It is no longer enough for hospitals to make patients healthy enough to leave. Now, as part of the Obama administration’s health care overhaul, they are spending millions of dollars to keep those patients from coming back, often acting like personal assistants to help them manage their post-hospital lives.
While federal statistics show the effort is beginning to reduce costly and unnecessary readmissions, a growing number of critics are asking whether the government policy, which penalizes hospitals that have high readmission rates, is unfair. They also are questioning whether hospitals should be responsible for managing the personal lives of patients once they are released — or whether they should focus on other ways to improve care.
“It’s consumed a lot of resources,” said Dr. Michael Henderson, who focuses on quality and patient safety for the Cleveland Clinic, which attributes its relatively high readmission rate to successfully treating a high number of severely ill patients.
Under the new regulations, hospitals face hefty penalties for readmitting patients they have treated, on the theory that many readmissions result from poor follow-up care.

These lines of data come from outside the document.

(** The header checks the specification requires are not made: a
    file starting 0xFF 0xFF is taken for one starting with SOI
    ([CheckToken<Start>] accepts either byte of [{0xff, 0xd8}]), and a
    frame of precision 12 with its component list is accepted. *)
Example JPEGMeta_lenient_header :
  is_ok (JPEGMeta_new (open_istream ([255; 255] ++ skipn 2 sample_jpeg))) = true /\
  match JPEGMeta_new (open_istream (firstn 75 sample_jpeg ++ [12] ++ skipn 76 sample_jpeg)) with
  | Ok (m, _) => JPEGMeta.precision m = 12
  | Err _ => False
  end.
Proof. vm_compute. split; reflexivity. Qed.

(** [q_tables[q_table.id] = q_table] with an id outside the vector is
    an out-of-bounds write, whatever the other tables. *)
Lemma place_q_tables_oob tables : forall q_tables,
  Exists (fun t => dqt_id t < 0 \/ Z.of_nat (List.length q_tables) <= dqt_id t) tables ->
  place_q_tables tables q_tables = Err (Undefined OutOfBoundsAccess).
Proof.
  induction tables as [|t rest IH]; intros q_tables Hex; [inversion Hex|]. cbn [place_q_tables].
  destruct (vec_set q_tables (dqt_id t) t) as [q'|e] eqn:E; cbn [rbind].
  - destruct (vec_set_ok_range _ _ _ _ E) as [Hr Hl]. inversion Hex as [? ? Ht|? ? Hrest]; subst; [lia|].
    apply IH. rewrite Hl. exact Hrest.
  - rewrite (vec_set_err _ _ _ _ E). reflexivity.
Qed.
Lemma search_complete : In (render s P) (map (render s) (search (Z.to_nat s) s [])).
Proof.
  rewrite <- render_canon. apply in_map.
  replace (@nil cell) with (canon (Z.to_nat s)) by (unfold canon; rewrite Nat.sub_diag; reflexivity).
  apply canon_search. lia.
Qed.

End Complete.

End Boards.

(** ** The solver's contract *)

Lemma to_uint8_small n : 0 <= n <= 9 -> to_uint8 n = n.
Proof. intros Hn. unfold to_uint8. apply Z.mod_small. lia. Qed.

(** C17 Refinement: for every [0 <= n <= 9] the solver returns, in
    order, the boards of the placements [search] enumerates. *)
Theorem solveNQueens_search n :
  0 <= n <= 9 -> solveNQueens n = Ok (map (render n) (search (Z.to_nat n) n [])).
Proof. intros Hn. unfold solveNQueens. rewrite to_uint8_small by exact Hn. apply solve_top_spec, Hn. Qed.

Lemma search_solution n P : 0 <= n -> In P (search (Z.to_nat n) n []) -> solution n P.
Proof.
  intros Hn HP. destruct (search_sound n (Z.to_nat n) [] P HP) as [[HF HN] Hlen];
    [split; [constructor|exact I]|].
  split; [cbn [length] in Hlen; lia|split; assumption].
Qed.

(** C8 Correctness: for every [0 <= n <= 9] the solver returns a list
    of boards, and a board is in it exactly when it is the board of a
    solution of the [n]-queens problem ([n] queens on the [n x n] board
    no two of which attack each other, given in any order). *)
Theorem solveNQueens_correct n :
  0 <= n <= 9 ->
  exists bs, solveNQueens n = Ok bs /\
             forall b, In b bs <-> exists P, solution n P /\ b = render n P.
Proof.
  intros Hn. unfold solveNQueens. rewrite to_uint8_small, solve_top_spec by exact Hn.
  eexists. split; [reflexivity|]. intros b. split.
  - intros Hb. apply in_map_iff in Hb as (P & <- & HP). exists P. split; [|reflexivity].
    apply search_solution; [lia|exact HP].
  - intros (P & HP & ->). apply search_complete; assumption.
Qed.

(** The four-queens boards, in the order the search finds them. *)
Example solveNQueens_4 :
  solveNQueens 4 = Ok [["..Q."; "Q..."; "...Q"; ".Q.."]; [".Q.."; "...Q"; "Q..."; "..Q."]]%string.
Proof. vm_compute. reflexivity. Qed.

(** Ten queens overflow the 96-cell arrays: the first diagonal loop
    of the queen at [(0, 0)] writes cell [99], undefined behaviour. *)
Example solveNQueens_10_oob : solveNQueens 10 = Err (Undefined OutOfBoundsAccess).
Proof. vm_compute. reflexivity. Qed.

(** [main] runs without undefined behaviour and exits with 0. *)
Lemma main_exits_0 : main = Ok 0.
Proof.
  unfold main, solveNQueens. rewrite to_uint8_small, solve_top_spec by lia. reflexivity.
Qed.

Lemma solveNQueens_search_witness :
  0 <= 6 <= 9 /\ solveNQueens 6 = Ok (map (render 6) (search 6 6 [])).
Proof. split; [lia|apply (solveNQueens_search 6); lia]. Defined.

Lemma solveNQueens_correct_witness :
  0 <= 4 <= 9 /\
  exists bs, solveNQueens 4 = Ok bs /\
             forall b, In b bs <-> exists P, solution 4 P /\ b = render 4 P.
Proof. split; [lia|apply (solveNQueens_correct 4); lia]. Defined.
Lemma bfs_levels k : forall f, exists p X, fresh_inv (level k) p X /\
  bfs_trace_loop eqv GetTarget edges_of (levels_size k + f) [origin] [origin] =
  option_map (app (level_events k)) (bfs_trace_loop eqv GetTarget edges_of f (level k) p).
Proof.
  induction k as [|k IH]; intros f.
  - exists [origin], []. split.
    + split; [intros u Hu; exact Hu|]. split; [repeat constructor; intros []|].
      split; [intros x []|]. split; [intros u _ []|]. intros y [<-|[]]. left; reflexivity.
    + cbn. destruct (bfs_trace_loop eqv GetTarget edges_of f [origin] [origin]); reflexivity.
  - destruct (IH (List.length (level k) + f)) as (p & X & Hinv & Heq).
    destruct (process_queue (level k) [] p X f) as (p' & X' & Hinv' & Heq');
      [rewrite app_nil_r; exact Hinv|].
    exists p', X'. split; [exact Hinv'|].
    unfold levels_size, level_events in *. rewrite seq_S, map_app, list_sum_app, map_app, flat_map_app.
    replace (list_sum (map (fun i => List.length (level i)) [(0 + k)%nat])) with (List.length (level k))
      by (cbn; lia).
    rewrite <- Nat.add_assoc, Heq. cbn [map flat_map Nat.add].
    rewrite app_nil_r in Heq'. rewrite Heq'. cbn [app]. change (level (S k)) with (flat_map children (level k)).
    destruct (bfs_trace_loop eqv GetTarget edges_of f (flat_map children (level k)) p'); cbn [option_map];
      rewrite ?app_nil_r, ?app_assoc; reflexivity.
Qed.

(** The search of a tree whose levels end at [D]: the origin
    discovered, then every vertex examined level by level, each with its
    edges and the discovery of its children. *)
Theorem bfs_trace_tree D f :
  level (S D) = [] ->
  bfs_trace eqv GetTarget edges_of (levels_size (S D) + f) origin =
  Some (EvDiscover origin :: level_events (S D)).
Proof.
  intros HD. unfold bfs_trace. destruct (bfs_levels (S D) f) as (p & X & _ & Heq).
  rewrite Heq, HD.
  replace (bfs_trace_loop eqv GetTarget edges_of f [] p) with (Some (@nil (event V E))) by (destruct f; reflexivity).
  cbn [option_map]. rewrite app_nil_r. reflexivity.
Qed.

Lemma level_depth k v : In v (level k) -> depth v = k.
Proof.
  revert v. induction k as [|k IH]; intros v Hv; cbn [level] in Hv.
  - destruct Hv as [<-|[]]. exact depth_origin.
  - apply in_flat_map in Hv as (u & Hu & Hv). unfold children in Hv.
    apply in_map_iff in Hv as (e & <- & He). rewrite (proj2 (edge_child u e He)), (IH u Hu). reflexivity.
Qed.

Lemma level_nodup k : NoDup (level k).
Proof.
  destruct k as [|k]; [repeat constructor; intros []|].
  destruct (bfs_levels k 0) as (p & X & Hinv & _).
  destruct (process_queue (level k) [] p X 0) as (p' & X' & (_ & Hnd & _) & _);
    [rewrite app_nil_r; exact Hinv|].
  exact Hnd.
Qed.

Lemma levels_nodup k : NoDup (flat_map level (seq 0 k)).
Proof.
  induction k as [|k IH]; [constructor|]. rewrite seq_S, flat_map_app. cbn [flat_map]. rewrite app_nil_r.
  apply NoDup_app; [exact IH|apply level_nodup|].
  intros x Hx Hx'. apply in_flat_map in Hx as (i & Hi & Hx). apply in_seq in Hi.
  apply level_depth in Hx. apply level_depth in Hx'. lia.
Qed.

End Tree.

Lemma levels_size_flat {V E : Type} (GetTarget : E -> V) (edges_of : V -> list E) (origin : V) k :
  levels_size GetTarget edges_of origin k =
  List.length (flat_map (level GetTarget edges_of origin) (seq 0 k)).
Proof.
  unfold levels_size. induction k as [|k IH]; [reflexivity|].
  rewrite seq_S, map_app, list_sum_app, flat_map_app, length_app, IH.
  cbn [map list_sum fold_right flat_map Nat.add]. rewrite app_nil_r, Nat.add_0_r. reflexivity.
Qed.

(** The level order grows by one level at a time. *)
Lemma level_events_S {V E : Type} (GetTarget : E -> V) (edges_of : V -> list E) (origin : V) k :
  level_events GetTarget edges_of origin (S k) =
  level_events GetTarget edges_of origin k ++
  flat_map (vertex_events GetTarget edges_of) (level GetTarget edges_of origin k).
Proof.
  unfold level_events. rewrite seq_S, map_app, flat_map_app. cbn [map flat_map]. rewrite app_nil_r.
  reflexivity.
Qed.

(** C19 [BreadthFirstSearch] on a tree, with a visitor that leaves the
    graph's edges as they are, runs the visitor over the level order:
    the origin discovered, then every vertex of each level in turn
    examined, each of its edges examined and its target discovered; the
    fuel is enough once it counts the vertices. *)
Theorem BreadthFirstSearch_tree {V E St : Type} (eqv : V -> V -> bool)
    (OutgoingEdges : St -> V -> result (list E)) (GetTarget : E -> V) (edges_of : V -> list E)
    (vis : BfsVisitor V E St) (parent : V -> V) (depth : V -> nat) (Vert : V -> Prop) (Inv : St -> Prop)
    (origin : V) (D f : nat) (s : St) :
  (forall a b, eqv a b = true <-> a = b) ->
  depth origin = 0 ->
  (forall u e, In e (edges_of u) -> parent (GetTarget e) = u /\ depth (GetTarget e) = S (depth u)) ->
  (forall u, NoDup (map GetTarget (edges_of u))) ->
  (forall u e, Vert u -> In e (edges_of u) -> Vert (GetTarget e)) ->
  (forall s v, Inv s -> Vert v -> OutgoingEdges s v = Ok (edges_of v)) ->
  (forall ev s s', Inv s -> apply_event vis ev s = Ok s' -> Inv s') ->
  Inv s -> Vert origin -> level GetTarget edges_of origin (S D) = [] ->
  BreadthFirstSearch eqv OutgoingEdges GetTarget vis (levels_size GetTarget edges_of origin (S D) + f) origin s =
  run_events vis (EvDiscover origin :: level_events GetTarget edges_of origin (S D)) s.
Proof.
  intros Heqv Hd0 Hchild Hnd Hvt Hedges Hinv Hs Ho Hend.
  apply (BreadthFirstSearch_events eqv OutgoingEdges GetTarget edges_of vis Vert Hvt Inv Hedges Hinv); [exact Hs|exact Ho|].
  apply (bfs_trace_tree eqv Heqv GetTarget edges_of origin parent depth Hd0 Hchild Hnd). exact Hend.
Qed.
Lemma trie_edge_label u e :
  In e (trie_edges st u) ->
  source e = u /\ nth_error labs (target e) = Some (nth u labs [] ++ [character e]).
Proof.
  unfold trie_edges. destruct (nth_error st u) as [node|] eqn:Hu; [|intros []].
  intros He. apply in_map_iff in He as ([c child] & <- & Hin). cbn [source target character].
  split; [reflexivity|].
  destruct (nth_error labs u) as [x|] eqn:Hx.
  2:{ apply nth_error_None in Hx. rewrite (ti_length _ _ _ Hti) in Hx. apply nth_error_None in Hx. congruence. }
  rewrite (label_nth _ _ Hx). apply index_of_Some.
  cbn [fst snd]. rewrite <- (ti_children _ _ _ Hti u node x c Hu Hx). apply map_find_In; [|exact Hin].
  exact (ti_sorted _ _ _ Hti u node Hu).
Qed.

Lemma trie_edge_child u e :
  In e (trie_edges st u) -> parent (target e) = u /\ depth (target e) = S (depth u).
Proof.
  intros He. destruct (trie_edge_label u e He) as [_ Hlab]. unfold parent, depth.
  rewrite (label_nth _ _ Hlab), removelast_last, length_app. cbn [List.length].
  split; [|lia].
  assert (Hu : (u < List.length st)%nat).
  { unfold trie_edges in He. destruct (nth_error st u) eqn:E; [apply nth_error_Some; congruence|destruct He]. }
  rewrite index_of_nth with (n := u); [reflexivity|apply (ti_nodup _ _ _ Hti)|].
  apply nth_error_nth'. rewrite (ti_length _ _ _ Hti). exact Hu.
Qed.

Lemma trie_edges_nodup u : NoDup (map GetTarget (trie_edges st u)).
Proof.
  assert (Hinj : forall e e', In e (trie_edges st u) -> In e' (trie_edges st u) -> target e = target e' -> e = e').
  { unfold trie_edges. destruct (nth_error st u) as [node|] eqn:Hu; [|intros e e' []].
    intros e e' He He' Ht. apply in_map_iff in He as ([c x] & <- & Hin), He' as ([c' x'] & <- & Hin').
    cbn in Ht. subst x'. assert (Hc : c = c').
    { pose proof (trie_edge_label u (mk_edge u x c)) as H1. pose proof (trie_edge_label u (mk_edge u x c')) as H2.
      unfold trie_edges in H1, H2. rewrite Hu in H1, H2.
      destruct (H1 (in_map (fun kv => mk_edge u (snd kv) (fst kv)) _ (c, x) Hin)) as [_ E1].
      destruct (H2 (in_map (fun kv => mk_edge u (snd kv) (fst kv)) _ (c', x) Hin')) as [_ E2].
      cbn in E1, E2. rewrite E1 in E2. injection E2 as E2. apply app_char_inj in E2 as [_ E2]. exact E2. }
    subst c'. reflexivity. }
  assert (Hnd : NoDup (trie_edges st u)).
  { unfold trie_edges. destruct (nth_error st u) as [node|] eqn:Hu; [|constructor].
    pose proof (ti_sorted _ _ _ Hti u node Hu) as Hs. clear Hinj.
    induction (trie_transitions node) as [|[c x] rest IH]; cbn [map]; [constructor|].
    inversion Hs as [|? ? Hrest Hall]; subst. rewrite Forall_forall in Hall. constructor; [|apply IH, Hrest].
    intros Hin. apply in_map_iff in Hin as ([c' x'] & E & Hin). injection E as -> ->.
    specialize (Hall _ Hin). unfold key_lt in Hall. cbn in Hall. lia. }
  apply NoDup_map_NoDup_ForallPairs; [|exact Hnd]. intros e e' He He' Ht. exact (Hinj e e' He He' Ht).
Qed.

Lemma depth_root : depth 0 = 0%nat.
Proof. unfold depth. rewrite (label_nth _ _ (ti_root _ _ _ Hti)). reflexivity. Qed.

Definition trie_level : nat -> list nat := level GetTarget (trie_edges st) 0%nat.

Lemma trie_level_vert k v : In v (trie_level k) -> (v < List.length st)%nat.
Proof.
  revert v. induction k as [|k IH]; intros v Hv; cbn [trie_level level] in Hv.
  - destruct Hv as [<-|[]]. rewrite <- (ti_length _ _ _ Hti). apply nth_error_Some. rewrite (ti_root _ _ _ Hti). discriminate.
  - apply in_flat_map in Hv as (u & _ & Hv). unfold children in Hv. apply in_map_iff in Hv as (e & <- & He).
    destruct (trie_edge_label u e He) as [_ Hl]. rewrite <- (ti_length _ _ _ Hti). apply nth_error_Some. unfold GetTarget. rewrite Hl. discriminate.
Qed.

(** Every node is on the level of its label's length. *)
Lemma trie_level_complete v : (v < List.length st)%nat -> In v (trie_level (depth v)).
Proof.
  intros Hv. remember (depth v) as k eqn:Hk. revert v Hv Hk. induction k as [|k IH]; intros v Hv Hk.
  - assert (Hlab : nth_error labs v = Some []).
    { unfold depth in Hk. rewrite (@nth_error_nth' _ labs v []) by (rewrite (ti_length _ _ _ Hti); exact Hv).
      destruct (nth v labs []); [reflexivity|discriminate]. }
    assert (v = 0%nat) as ->.
    { eapply NoDup_nth_error; [apply (ti_nodup _ _ _ Hti)|apply nth_error_Some; congruence|].
      rewrite Hlab, (ti_root _ _ _ Hti). reflexivity. }
    left. reflexivity.
  - assert (Hlab : nth_error labs v = Some (nth v labs [])) by (apply nth_error_nth'; rewrite (ti_length _ _ _ Hti); exact Hv).
    destruct (exists_last (l := nth v labs [])) as (x & c & Hxc).
    { intros E. unfold depth in Hk. rewrite E in Hk. discriminate. }
    rewrite Hxc in Hlab.
    assert (Hx : In x labs) by (apply (ti_prefix _ _ _ Hti x c); eapply nth_error_In; exact Hlab).
    destruct (index_of_In _ _ Hx) as [p Hp]. pose proof (index_of_Some _ _ _ Hp) as Hpl.
    destruct (nth_error_labs_store _ _ _ _ _ Hti Hpl) as [node Hnode].
    assert (Hp_lt : (p < List.length st)%nat) by (apply nth_error_Some; congruence).
    assert (Hdp : depth p = k).
    { unfold depth in *. rewrite (label_nth _ _ Hpl). rewrite Hxc, length_app in Hk. cbn in Hk. lia. }
    cbn [trie_level level]. apply in_flat_map. exists p. split; [apply IH; auto|].
    unfold children, trie_edges. rewrite Hnode. rewrite map_map. apply in_map_iff. exists (c, v). split; [reflexivity|].
    apply map_find_Some_In. rewrite (ti_children _ _ _ Hti p node x c Hnode Hpl).
    apply index_of_nth; [apply (ti_nodup _ _ _ Hti)|exact Hlab].
Qed.

(** The deepest label's length. *)
Definition max_depth : nat := list_max (map (@List.length ascii) labs).

Lemma depth_le_max v : (depth v <= max_depth)%nat.
Proof.
  unfold depth, max_depth. destruct (Nat.ltb_spec v (List.length labs)).
  - pose proof (proj1 (list_max_le (map (@List.length ascii) labs) _) (le_n _)) as H1.
    rewrite Forall_forall in H1. apply H1, in_map, nth_In, H.
  - rewrite nth_overflow by lia. cbn. lia.
Qed.
(** Writing a node's final value keeps the frame and every final value. *)
Lemma write_ok s v :
  wframe s -> (v < List.length base)%nat ->
  exists s', update s (Some v) (set (val v)) = Ok s' /\ wframe s' /\ mono wgood s s' /\ wgood s' v.
Proof.
  intros [Hlen Hf] Hv. destruct (nth_error base v) as [node|] eqn:Hnode; [|apply nth_error_None in Hnode; lia].
  destruct (Hf _ _ Hnode) as [l Hs].
  destruct (update_spec _ _ _ (set (val v)) Hs) as (s' & E & Hlen' & Hnth).
  rewrite set_twice in Hnth. exists s'. split; [exact E|]. split; [|split].
  - split; [lia|]. intros n nd Hn. rewrite Hnth. destruct (Nat.eqb_spec n v) as [->|]; [|apply Hf, Hn].
    rewrite Hnode in Hn. injection Hn as <-. eexists. reflexivity.
  - intros n (nd & Hn & Hsn). exists nd. split; [exact Hn|]. rewrite Hnth.
    destruct (Nat.eqb_spec n v) as [->|]; [congruence|exact Hsn].
  - exists node. split; [exact Hnode|]. rewrite Hnth, Nat.eqb_refl. reflexivity.
Qed.

Lemma written_eq s : wframe s -> (forall n, (n < List.length base)%nat -> wgood s n) -> s = written.
Proof.
  intros [Hlen _] Hg. apply nth_error_ext. intros n. unfold written. rewrite nth_error_map, nth_error_seq.
  destruct (Nat.ltb_spec n (List.length base)) as [Hn|Hn].
  - destruct (Hg n Hn) as (node & Hnode & Hs). rewrite Hs. cbn.
    rewrite (nth_error_nth _ _ AutomatonNode_new Hnode). reflexivity.
  - apply nth_error_None. lia.
Qed.

Lemma written_nth n : nth_error written n = option_map (set (val n)) (nth_error base n).
Proof.
  unfold written. rewrite nth_error_map, nth_error_seq.
  destruct (Nat.ltb_spec n (List.length base)) as [Hn|Hn].
  - rewrite (nth_error_nth' base AutomatonNode_new Hn). reflexivity.
  - rewrite (proj2 (nth_error_None base n) Hn). reflexivity.
Qed.

Lemma written_skel : (forall l nd, skel (set l nd) = skel nd) -> map skel written = map skel base.
Proof.
  intros Hs. apply nth_error_ext. intros n. rewrite !nth_error_map, written_nth.
  destruct (nth_error base n); cbn [option_map]; [rewrite Hs|]; reflexivity.
Qed.

End FieldWrites.

Section SuffixLinks.

Variable D : dict.
Variable st : store.
Variable labs : list word.
Hypothesis Hti : trie_inv D st labs.

(** The node of the suffix link of node [n]: that of [slink] of its label. *)
Definition slink_idx (n : nat) : ptr := index_of (slink labs (nth n labs [])) labs.

(** The store [BuildSuffixLinks] leaves: the trie with these links. *)
Definition suffix_linked : store := written set_suffix_link st slink_idx.

Definition sl_frame : store -> Prop := wframe set_suffix_link st.

Definition sl_good : store -> nat -> Prop := wgood set_suffix_link st slink_idx.

Lemma labs_root : In [] labs.
Proof. eapply nth_error_In, (ti_root _ _ _ Hti). Qed.

Lemma index_of_root : index_of [] labs = Some 0%nat.
Proof. apply index_of_nth; [apply (ti_nodup _ _ _ Hti)|apply (ti_root _ _ _ Hti)]. Qed.

Lemma label_root_only i : nth_error labs i = Some [] -> i = 0%nat.
Proof.
  intros Hi. eapply NoDup_nth_error; [apply (ti_nodup _ _ _ Hti)|apply nth_error_Some; congruence|].
  rewrite Hi, (ti_root _ _ _ Hti). reflexivity.
Qed.

Lemma slink_idx_spec i : exists j, slink_idx i = Some j /\ nth_error labs j = Some (slink labs (nth i labs [])).
Proof.
  destruct (index_of_In _ _ (slink_in labs labs_root (nth i labs []))) as [j Hj].
  exists j. split; [exact Hj|apply index_of_Some, Hj].
Qed.

Lemma sl_trie_transition s j z c :
  sl_frame s -> nth_error labs j = Some z -> GetTrieTransition s (Some j) c = Ok (index_of (z ++ [c]) labs).
Proof.
  intros [_ Hf] Hz. destruct (nth_error_labs_store _ _ _ _ _ Hti Hz) as [node Hn].
  destruct (Hf _ _ Hn) as [l Hs]. unfold GetTrieTransition. rewrite (deref_nth _ _ _ Hs). cbn [rbind].
  f_equal. apply (ti_children _ _ _ Hti j node z c Hn Hz).
Qed.

Lemma sl_frame_st : sl_frame st.
Proof. apply wframe_base. intros nd. exists (suffix_link nd). destruct nd; reflexivity. Qed.

Lemma sl_write s v :
  sl_frame s -> (v < List.length st)%nat ->
  exists s', update s (Some v) (set_suffix_link (slink_idx v)) = Ok s' /\ sl_frame s' /\
    mono sl_good s s' /\ sl_good s' v.
Proof. apply write_ok, set_suffix_link_twice. Qed.

Lemma label_lt i y : nth_error labs i = Some y -> (i < List.length st)%nat.
Proof. intros H. rewrite <- (ti_length _ _ _ Hti). apply nth_error_Some. congruence. Qed.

It makes for cheaper and better care in the long run, the thinking goes, to help patients stay healthy than to be forced to readmit them for another costly hospital stay.
So hospitals call patients within 48 hours of discharge to find out how they are feeling. They arrange patients’ follow-up appointments with doctors even before a patient leaves. And they have redoubled their efforts to ensure that patients understand what medicines to take at home.
But hospitals also have taken on responsibilities far outside the medical realm: They are helping patients arrange transportation for follow-up doctor visits, get safe housing or even find a hot meal, all in an effort to keep them healthy.
“There’s a huge opportunity to reduce the cost of medical care by addressing these other things, the social aspects,” said Dr. Samuel Skootsky, chief medical officer of the UCLA Faculty Practice Group and Medical Group.
Medicare, which monitors hospitals’ compliance with the new rules, says nearly two-thirds of hospitals receiving traditional Medicare payments are expected to pay penalties totaling about $300 million in 2013 because too many of their patients were readmitted within 30 days of discharge. Last month, Medicare reported that readmissions had dropped to 17.8 percent by late last year from 19 percent in 2011.
But increasingly, health policy experts and hospital executives say the penalties, which went into effect in October, unfairly target hospitals that treat the sickest patients or those facing the greatest socioeconomic challenges. They say a readmission rate is not a clear measure of the quality of care provided, noting that hospitals with higher mortality rates might also have fewer returning patients.
“Dead patients can’t be readmitted,” Henderson said.
“We’re using a proxy because it’s a convenient proxy — it’s just not a very accurate proxy,” said Dr. Karen Joynt, a health policy expert and co-author of an article in The New England Journal of Medicine this month that was critical of the penalties.
Large academic medical centers and safety-net hospitals are bearing the brunt of the policy, and the authors warn that the penalties could make it even harder for hospitals struggling to care for those patients with the highest needs.
The policy, the article says, “has the potential to exacerbate disparities in care and create disincentives to providing care for patients who are particularly ill or who have complex health needs.”
The penalties, which apply to rates of readmission after hospitalization for heart attacks, pneumonia and heart failure, are calculated at 1 percent of hospital payments but will increase to 3 percent by 2015. Medicare also expects to expand the targeted readmissions to include more kinds of hospitalizations.